Solutions architect at AWS Vijay Rajagopal said the managed platform that hosts artificial intelligence agents, also known as Amazon Bedrock, is capable of reasoning over large datasets. Using Bedrock on XRPL’s log analysis would supposedly automate pattern recognition and behavioral analysis to cut down time taken by manual inspectors.
According to Rajagopal, Amazon Bedrock is an interpretive layer between raw system logs and human operators. It can help scan cryptic entries line by line, and engineers could query AI models that understand the structure and expected behavior of the XRPL system.
Rajagopal also talked about the technical workflow, starting with the raw logs generated by validators, hubs, and client handlers of XRPL. The logs are first transferred into Amazon S3 through a dedicated workflow using GitHub tools and AWS Systems Manager.
Once the data reaches S3, event triggers activate AWS Lambda functions that inspect each file to determine byte ranges for individual chunks in tandem log line boundaries and predefined chunk sizes.
The resulting segments are then sent to Amazon SQS to distribute the processing at scale. A separate log processor Lambda function retrieves only the relevant chunks from S3 based on the metadata it receives. It then extracts log lines and associated metadata before forwarding them to Amazon CloudWatch, where they can be indexed and analyzed.

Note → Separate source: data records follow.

(** C3: a barred visitor gets nothing.  On a protected site that blocks, a visitor that is
    on no white list and whose address or URL is on a black list or in the threat set, or
    who is under a running ban, of the request rules or of a custom rule, is refused: no
    page, no challenge, no sign-in page, nothing of the backend. *)
Theorem barred_refused w : CCEngine.GUARD_STATUS (cc h) = 1 → CCEngine.LogOnlyMode (cc h) ≠ 1 → ready w → client w ≠ [] →
  white w = false → (black w = true ∨ cc_stopped w ∨ rule_stopped w) →
  ∃ a, (ServeHTTP w).2 = Some a ∧ refusal a = true.
Proof using Hh Hg.
  intros Hguard Hlog Hr Hc Hw Hbar. unfold ServeHTTP, Pipeline.serve. cbn [Pipeline.steps]. unfold Pipeline.when. cbn [chain_of Pipeline.GUARD_STATUS]. rewrite Hguard. cbn [Z.eqb Pos.eqb].
  enough (Hp : ∃ a, (Pipeline.protect (chain_of h) (r_path (rq x)) (Pipeline.fresh_request w)).2 = Some a ∧ refusal a = true).
  { destruct Hp as (a & Hp & Ha). exists a. destruct (Pipeline.protect _ _ _) as [s' o]. cbn [snd] in Hp. subst o. done. }
  destruct (protect_unlisted (Pipeline.fresh_request w) Hr Hw) as [[t ->]|(s & Hs & ->)]; [by eexists|].
  cbn [Pipeline.fresh_request Pipeline.world] in Hs. destruct (steady_client _ _ Hs) as [Ec _]. apply bans_and_lists; [done|by apply (ready_steady w)|by rewrite Ec|].
  unfold cc_stopped, rule_stopped. rewrite (proj2 (white_steady _ _ Hs)), (st_cache _ _ Hs), (st_bans _ _ Hs), Ec. done.
Qed.


(** C15: a white list passes.  A visitor on a white list - by address, by URL, or as a payment
    call-back - is refused by no detection and challenged by none, and no ban is written
    for it: only a plugin, which comes first, or the access gate, which comes last, can
    stop it. *)
Theorem white_passes w : ready w → white w = true →
  ((ServeHTTP w).2 = None ∨ (ServeHTTP w).2 = Some Pipeline.AccessPage ∨ ∃ t, (ServeHTTP w).2 = Some (Pipeline.Blocked Pipeline.checkWithPlugins t))
  ∧ steady w (Pipeline.world (ServeHTTP w).1).
Proof using Hh Hg.
  intros Hr Hw. unfold ServeHTTP, Pipeline.serve. cbn [Pipeline.steps]. unfold Pipeline.when. set (s := Pipeline.fresh_request w).
  assert (Hgate : ∀ s', steady w (Pipeline.world s') → ((Pipeline.gate_step s').2 = None ∨ (Pipeline.gate_step s').2 = Some Pipeline.AccessPage) ∧ steady w (Pipeline.world (Pipeline.gate_step s').1)).
  { intros s' Hs. unfold Pipeline.gate_step, Pipeline.ask. cbn [Pipeline.access_gate StandardChecks]. destruct (gate (rest (Pipeline.world s'))) as [r p].
    cbn. split; [destruct p; auto|]. etrans; [exact Hs|apply steady_rest]. }
  assert (Hend : ∀ s', steady w (Pipeline.world s') → let r := let '(s, a) := Pipeline.gate_step s' in match a with Some _ => (s, a) | None => (s, None) end in
    (r.2 = None ∨ r.2 = Some Pipeline.AccessPage) ∧ steady w (Pipeline.world r.1)).
  { intros s' Hs. specialize (Hgate s' Hs). destruct (Pipeline.gate_step s') as [s2 [a|]]; done. }
  clear Hgate. destruct (Pipeline.GUARD_STATUS (chain_of h) =? 1); [|specialize (Hend s ltac:(done)); destruct Hend as [[E|E] Hs]; split; auto].
  unfold Pipeline.protect. pose proof (plugin_steady Pipeline.checkWithPlugins s ltac:(by refine (bool_decide_unpack _ _); vm_compute)) as Hs.
  pose proof (Pipeline.handleBlock_answer (chain_of h) Pipeline.checkWithPlugins s) as Ha. destruct (Pipeline.handleBlock _ _ s) as [s1 [a|]]; cbn [fst snd] in *.
  { destruct (Ha a eq_refl) as [t ->]. split; [right; right; by exists t|done]. }
  pose proof (whites s1 (ready_steady _ _ Hs Hr)) as [Hs2 Hb]. destruct (Pipeline.white_listed _ s1) as [s2 b]. cbn [fst snd] in *.
  rewrite (proj1 (white_steady _ _ Hs)) in Hb. change (Pipeline.world s) with w in Hb. rewrite Hw in Hb. subst b.
  destruct (Hend s2 ltac:(by etrans)) as [[E|E] Hs3]; split; auto.
Qed.

End request.
End standard.
End Serve.

(** ** Visitors of a concrete site *)
Module ServeWitnesses.
Import CCRule.Matcher Serve.
#[local] Instance ascii_lower : UnicodeCase := {| unicode_to_lower s := s |}.
#[local] Existing Instance RuleCheck.ascii_upper.
#[local] Existing Instance RateLimiter.demo_tokens.
#[local] Existing Instance RuleCheck.demo_engine.
#[local] Instance any_regexp : Regexp := {| regexp_match _ _ := Some true |}.

(** A site that blocks two networks and one address group, with or without rules. *)
Definition demo_settings (chain : Z) : Pipeline.site := Pipeline.mkSite 1 0 1 1 1 1 1 1 1 1 1 0 [] [] chain 1 1.
Definition demo_site (log_only : Z) (rule : option RuleCheck.RuleHelper) : Site :=
  mkSite (CCBans.demo_site $"site" log_only []) HostLists.demo_host rule (AntiLeech.mkLeech 0 [] [] [] []) (Csrf.mkCsrf 0 [] [] 0 []) [] (demo_settings 1).
Definition with_rules : option RuleCheck.RuleHelper := RuleCheck.Rule RuleCheck.demo_site.
Definition demo_visit : visit := mkVisit (CCBans.demo_req []) $"/" false false (Traversal.mkInspected $"/" [] [] [] [] []).
Definition visitor (ip : gostr) : WebLog := mkWebLog [] ip [] [] [] 0 0 0 0 [] 0 0 0 [] [].
Definition demo_world (ip : gostr) : world :=
  mkWorld (CCEngine.mkWorld (CCCounter.New 100 10) (CCStats.New 0) ∅ ∅ [] (visitor ip) []) (Pattern.mkCache ∅ 0) [] [] ∅ ().
(** The other checks find nothing, and the gate is open. *)
Definition quiet (m : Pipeline.module) (r : unit) : unit * RuleCheck.Result := (r, RuleCheck.no_hit).
Definition open (r : unit) : unit * bool := (r, true).
Abbreviation answers h ip := (ServeHTTP 0 HostLists.demo_env h None demo_visit $"block" None 0 quiet open (demo_world ip)).
Abbreviation checks h := (StandardChecks 0 HostLists.demo_env h None demo_visit $"block" None 0 quiet open).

“It actually retrieves only the relevant chunks from S3 based on the configured chunk metadata that it read. And it passes the log lines, gets the metadata out of it, and puts these log lines and metadata to CloudWatch,” the architect explained.
Away from the log ingestion solution, the system also processes the XRPL codebase with two primary repositories. One contains the core server software for the XRP Ledger, while the other defines standards and specifications for interoperability with apps built on top of the network.
Updates from these repositories are automatically detected and scheduled through a serverless event bus called Amazon EventBridge. On a defined cadence, the pipeline pulls the latest code and documentation from GitHub, versions the data, and stores it in S3 for further processing.
The AWS engineers claimed that without understanding how the protocol is supposed to behave, raw logs may not be enough to solve node problems and downtimes. They propounded that by linking logs to the standards and server software that define XRPL’s behavior, AI agents can provide more accurate explanations of anomalies.